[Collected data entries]
= Beginning of Section =

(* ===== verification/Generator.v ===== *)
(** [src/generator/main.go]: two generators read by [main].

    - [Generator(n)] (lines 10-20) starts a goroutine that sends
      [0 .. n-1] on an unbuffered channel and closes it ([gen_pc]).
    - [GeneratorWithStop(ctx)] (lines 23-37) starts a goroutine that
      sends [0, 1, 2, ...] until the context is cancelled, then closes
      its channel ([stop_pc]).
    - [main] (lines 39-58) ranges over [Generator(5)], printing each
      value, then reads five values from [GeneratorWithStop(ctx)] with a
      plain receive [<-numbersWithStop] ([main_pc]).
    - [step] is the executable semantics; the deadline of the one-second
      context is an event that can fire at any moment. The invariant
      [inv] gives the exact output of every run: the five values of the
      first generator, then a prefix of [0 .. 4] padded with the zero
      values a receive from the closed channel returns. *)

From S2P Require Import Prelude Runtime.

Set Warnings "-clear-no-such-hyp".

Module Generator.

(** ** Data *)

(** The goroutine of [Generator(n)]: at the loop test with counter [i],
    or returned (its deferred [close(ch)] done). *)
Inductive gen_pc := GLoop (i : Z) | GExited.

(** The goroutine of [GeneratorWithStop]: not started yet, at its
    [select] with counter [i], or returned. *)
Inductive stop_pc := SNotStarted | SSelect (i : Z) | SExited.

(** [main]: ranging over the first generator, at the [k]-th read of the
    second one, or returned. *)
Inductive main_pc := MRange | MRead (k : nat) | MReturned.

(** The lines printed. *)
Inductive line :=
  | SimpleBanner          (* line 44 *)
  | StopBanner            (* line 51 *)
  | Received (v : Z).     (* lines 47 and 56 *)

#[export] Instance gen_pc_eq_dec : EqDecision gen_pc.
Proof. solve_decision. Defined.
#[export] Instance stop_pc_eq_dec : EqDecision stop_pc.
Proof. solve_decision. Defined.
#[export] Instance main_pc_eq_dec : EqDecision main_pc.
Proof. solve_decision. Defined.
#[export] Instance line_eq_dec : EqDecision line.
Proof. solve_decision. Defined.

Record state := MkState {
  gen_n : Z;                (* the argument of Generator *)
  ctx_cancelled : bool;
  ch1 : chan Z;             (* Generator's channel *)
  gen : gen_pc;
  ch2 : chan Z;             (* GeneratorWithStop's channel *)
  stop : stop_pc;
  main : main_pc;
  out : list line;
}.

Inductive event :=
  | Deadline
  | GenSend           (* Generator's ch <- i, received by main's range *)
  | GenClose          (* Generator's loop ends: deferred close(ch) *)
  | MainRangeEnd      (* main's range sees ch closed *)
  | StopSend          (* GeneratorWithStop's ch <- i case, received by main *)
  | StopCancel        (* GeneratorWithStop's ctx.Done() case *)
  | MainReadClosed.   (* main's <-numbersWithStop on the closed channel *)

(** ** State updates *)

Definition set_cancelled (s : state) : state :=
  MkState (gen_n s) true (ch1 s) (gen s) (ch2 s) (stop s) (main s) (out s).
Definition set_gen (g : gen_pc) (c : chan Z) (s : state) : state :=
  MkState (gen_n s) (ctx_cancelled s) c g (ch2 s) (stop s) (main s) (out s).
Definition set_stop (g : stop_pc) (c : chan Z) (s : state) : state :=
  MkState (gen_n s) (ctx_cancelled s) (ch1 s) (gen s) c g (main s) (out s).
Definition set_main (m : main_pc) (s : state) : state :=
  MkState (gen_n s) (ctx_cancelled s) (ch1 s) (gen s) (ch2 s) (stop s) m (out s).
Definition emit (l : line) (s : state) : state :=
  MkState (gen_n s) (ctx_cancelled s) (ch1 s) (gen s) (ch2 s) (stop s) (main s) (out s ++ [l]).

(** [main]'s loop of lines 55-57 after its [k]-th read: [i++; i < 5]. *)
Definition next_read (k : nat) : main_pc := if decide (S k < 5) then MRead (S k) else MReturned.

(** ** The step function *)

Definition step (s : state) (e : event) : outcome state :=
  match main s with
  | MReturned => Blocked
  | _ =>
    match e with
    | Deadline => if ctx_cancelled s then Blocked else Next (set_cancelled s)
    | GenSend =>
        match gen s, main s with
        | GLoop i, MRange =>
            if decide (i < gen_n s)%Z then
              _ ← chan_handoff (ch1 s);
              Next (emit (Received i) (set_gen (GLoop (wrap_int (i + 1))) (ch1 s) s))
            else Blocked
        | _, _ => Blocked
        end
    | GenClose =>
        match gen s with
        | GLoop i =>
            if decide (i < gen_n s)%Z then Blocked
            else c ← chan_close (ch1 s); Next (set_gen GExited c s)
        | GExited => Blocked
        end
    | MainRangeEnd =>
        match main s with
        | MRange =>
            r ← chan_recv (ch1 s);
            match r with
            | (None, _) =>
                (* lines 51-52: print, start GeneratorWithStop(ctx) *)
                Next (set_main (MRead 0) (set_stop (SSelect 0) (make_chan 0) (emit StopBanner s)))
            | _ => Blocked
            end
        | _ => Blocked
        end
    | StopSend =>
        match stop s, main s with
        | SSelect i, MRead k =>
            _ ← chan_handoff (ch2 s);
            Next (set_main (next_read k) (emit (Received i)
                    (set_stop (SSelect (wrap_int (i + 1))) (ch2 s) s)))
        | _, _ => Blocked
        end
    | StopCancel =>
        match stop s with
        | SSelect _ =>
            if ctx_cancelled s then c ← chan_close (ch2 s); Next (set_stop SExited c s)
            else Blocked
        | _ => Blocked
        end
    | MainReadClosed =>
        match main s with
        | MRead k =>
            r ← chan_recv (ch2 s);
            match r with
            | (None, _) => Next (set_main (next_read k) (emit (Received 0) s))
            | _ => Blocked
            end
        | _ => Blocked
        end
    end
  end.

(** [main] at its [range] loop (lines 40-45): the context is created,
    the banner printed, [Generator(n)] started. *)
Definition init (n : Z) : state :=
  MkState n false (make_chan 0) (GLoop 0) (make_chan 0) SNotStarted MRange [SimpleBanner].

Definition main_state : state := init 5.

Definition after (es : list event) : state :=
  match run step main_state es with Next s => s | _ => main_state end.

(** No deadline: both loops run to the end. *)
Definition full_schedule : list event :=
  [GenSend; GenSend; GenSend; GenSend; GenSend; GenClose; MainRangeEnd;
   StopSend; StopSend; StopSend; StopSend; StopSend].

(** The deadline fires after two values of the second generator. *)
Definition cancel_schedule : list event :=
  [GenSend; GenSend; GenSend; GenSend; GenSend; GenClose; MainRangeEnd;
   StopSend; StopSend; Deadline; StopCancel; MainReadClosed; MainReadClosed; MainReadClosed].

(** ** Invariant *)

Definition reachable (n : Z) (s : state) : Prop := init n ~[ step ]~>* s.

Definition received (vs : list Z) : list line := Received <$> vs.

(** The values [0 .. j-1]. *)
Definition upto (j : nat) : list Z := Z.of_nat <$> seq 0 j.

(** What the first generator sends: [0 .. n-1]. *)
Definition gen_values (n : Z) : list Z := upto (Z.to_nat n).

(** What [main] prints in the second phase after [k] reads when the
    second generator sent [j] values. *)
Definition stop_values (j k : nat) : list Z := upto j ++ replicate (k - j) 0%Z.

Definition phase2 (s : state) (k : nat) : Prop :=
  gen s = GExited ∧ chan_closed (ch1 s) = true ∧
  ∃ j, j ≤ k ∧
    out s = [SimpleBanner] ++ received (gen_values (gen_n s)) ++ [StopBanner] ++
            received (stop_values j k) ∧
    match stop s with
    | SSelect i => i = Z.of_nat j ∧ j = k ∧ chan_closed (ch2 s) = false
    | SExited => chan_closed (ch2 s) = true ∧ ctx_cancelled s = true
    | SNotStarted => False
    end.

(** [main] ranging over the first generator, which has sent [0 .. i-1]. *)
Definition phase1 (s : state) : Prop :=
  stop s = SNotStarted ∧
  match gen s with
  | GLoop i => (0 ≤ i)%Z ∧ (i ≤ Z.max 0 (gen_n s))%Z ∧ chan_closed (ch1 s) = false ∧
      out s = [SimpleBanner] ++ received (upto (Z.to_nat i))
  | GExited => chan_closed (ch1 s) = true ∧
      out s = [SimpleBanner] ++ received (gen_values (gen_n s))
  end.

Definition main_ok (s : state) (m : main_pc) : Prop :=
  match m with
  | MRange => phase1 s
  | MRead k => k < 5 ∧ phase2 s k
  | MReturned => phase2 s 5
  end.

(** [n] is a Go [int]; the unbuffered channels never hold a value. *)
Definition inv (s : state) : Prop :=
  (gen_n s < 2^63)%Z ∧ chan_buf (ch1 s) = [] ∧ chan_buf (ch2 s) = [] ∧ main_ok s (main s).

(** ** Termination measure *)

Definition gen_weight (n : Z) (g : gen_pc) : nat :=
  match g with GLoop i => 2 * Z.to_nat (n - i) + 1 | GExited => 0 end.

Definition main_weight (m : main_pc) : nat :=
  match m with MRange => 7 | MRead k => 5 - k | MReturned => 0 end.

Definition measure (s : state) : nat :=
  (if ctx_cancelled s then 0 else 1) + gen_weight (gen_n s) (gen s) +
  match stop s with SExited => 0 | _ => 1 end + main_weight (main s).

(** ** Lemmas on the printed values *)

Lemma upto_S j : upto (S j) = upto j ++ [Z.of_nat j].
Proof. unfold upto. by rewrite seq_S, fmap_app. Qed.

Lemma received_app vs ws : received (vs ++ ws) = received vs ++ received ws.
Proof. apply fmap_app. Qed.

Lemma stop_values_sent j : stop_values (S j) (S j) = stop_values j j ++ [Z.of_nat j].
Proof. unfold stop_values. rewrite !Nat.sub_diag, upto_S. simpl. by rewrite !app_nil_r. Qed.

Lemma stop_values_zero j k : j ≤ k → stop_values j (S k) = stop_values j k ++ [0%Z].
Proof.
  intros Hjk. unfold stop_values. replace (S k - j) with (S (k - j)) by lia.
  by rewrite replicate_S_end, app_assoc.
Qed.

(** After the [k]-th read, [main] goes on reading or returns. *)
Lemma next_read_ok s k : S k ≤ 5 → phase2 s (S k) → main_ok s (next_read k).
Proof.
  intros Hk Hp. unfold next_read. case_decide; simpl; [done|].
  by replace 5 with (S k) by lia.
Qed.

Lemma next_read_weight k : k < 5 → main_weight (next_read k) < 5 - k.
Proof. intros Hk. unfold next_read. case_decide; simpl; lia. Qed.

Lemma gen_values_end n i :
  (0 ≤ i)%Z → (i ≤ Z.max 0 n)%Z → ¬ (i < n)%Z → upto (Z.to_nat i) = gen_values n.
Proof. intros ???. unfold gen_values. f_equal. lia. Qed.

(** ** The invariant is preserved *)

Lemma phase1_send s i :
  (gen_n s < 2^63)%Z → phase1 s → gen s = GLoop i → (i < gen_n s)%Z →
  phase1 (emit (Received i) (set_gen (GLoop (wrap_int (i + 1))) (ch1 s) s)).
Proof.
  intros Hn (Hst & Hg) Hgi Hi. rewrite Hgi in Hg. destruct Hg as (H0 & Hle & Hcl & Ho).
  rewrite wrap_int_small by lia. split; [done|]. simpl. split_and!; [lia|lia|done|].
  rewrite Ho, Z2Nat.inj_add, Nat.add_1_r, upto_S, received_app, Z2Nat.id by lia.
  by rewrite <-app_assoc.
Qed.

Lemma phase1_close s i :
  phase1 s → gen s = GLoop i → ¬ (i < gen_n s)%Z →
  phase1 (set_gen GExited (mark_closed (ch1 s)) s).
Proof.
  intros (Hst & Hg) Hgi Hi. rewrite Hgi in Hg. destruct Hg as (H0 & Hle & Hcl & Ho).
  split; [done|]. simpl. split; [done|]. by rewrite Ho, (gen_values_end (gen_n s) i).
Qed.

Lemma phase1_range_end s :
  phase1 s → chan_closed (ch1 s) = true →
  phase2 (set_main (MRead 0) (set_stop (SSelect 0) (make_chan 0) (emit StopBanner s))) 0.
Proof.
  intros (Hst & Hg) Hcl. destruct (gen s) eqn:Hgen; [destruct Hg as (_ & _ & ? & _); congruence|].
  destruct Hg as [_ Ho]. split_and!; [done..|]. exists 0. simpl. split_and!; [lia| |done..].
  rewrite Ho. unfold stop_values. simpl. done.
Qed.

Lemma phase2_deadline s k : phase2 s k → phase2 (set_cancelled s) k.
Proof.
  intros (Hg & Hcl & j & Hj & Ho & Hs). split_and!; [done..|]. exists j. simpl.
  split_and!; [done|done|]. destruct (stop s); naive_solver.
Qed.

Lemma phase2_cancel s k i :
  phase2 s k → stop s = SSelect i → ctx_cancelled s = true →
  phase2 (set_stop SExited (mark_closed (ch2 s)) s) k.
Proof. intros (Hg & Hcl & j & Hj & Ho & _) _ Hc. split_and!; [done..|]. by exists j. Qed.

= End of Section =

Problem to solve | Would you please reproduce the records above exactly, only from their first line through the line holding "plain receive [<-numbersWithStop]", with both ends included?

Finished exercise |
(* ===== verification/Generator.v ===== *)
(** [src/generator/main.go]: two generators read by [main].

    - [Generator(n)] (lines 10-20) starts a goroutine that sends
      [0 .. n-1] on an unbuffered channel and closes it ([gen_pc]).
    - [GeneratorWithStop(ctx)] (lines 23-37) starts a goroutine that
      sends [0, 1, 2, ...] until the context is cancelled, then closes
      its channel ([stop_pc]).
    - [main] (lines 39-58) ranges over [Generator(5)], printing each
      value, then reads five values from [GeneratorWithStop(ctx)] with a
      plain receive [<-numbersWithStop] ([main_pc]).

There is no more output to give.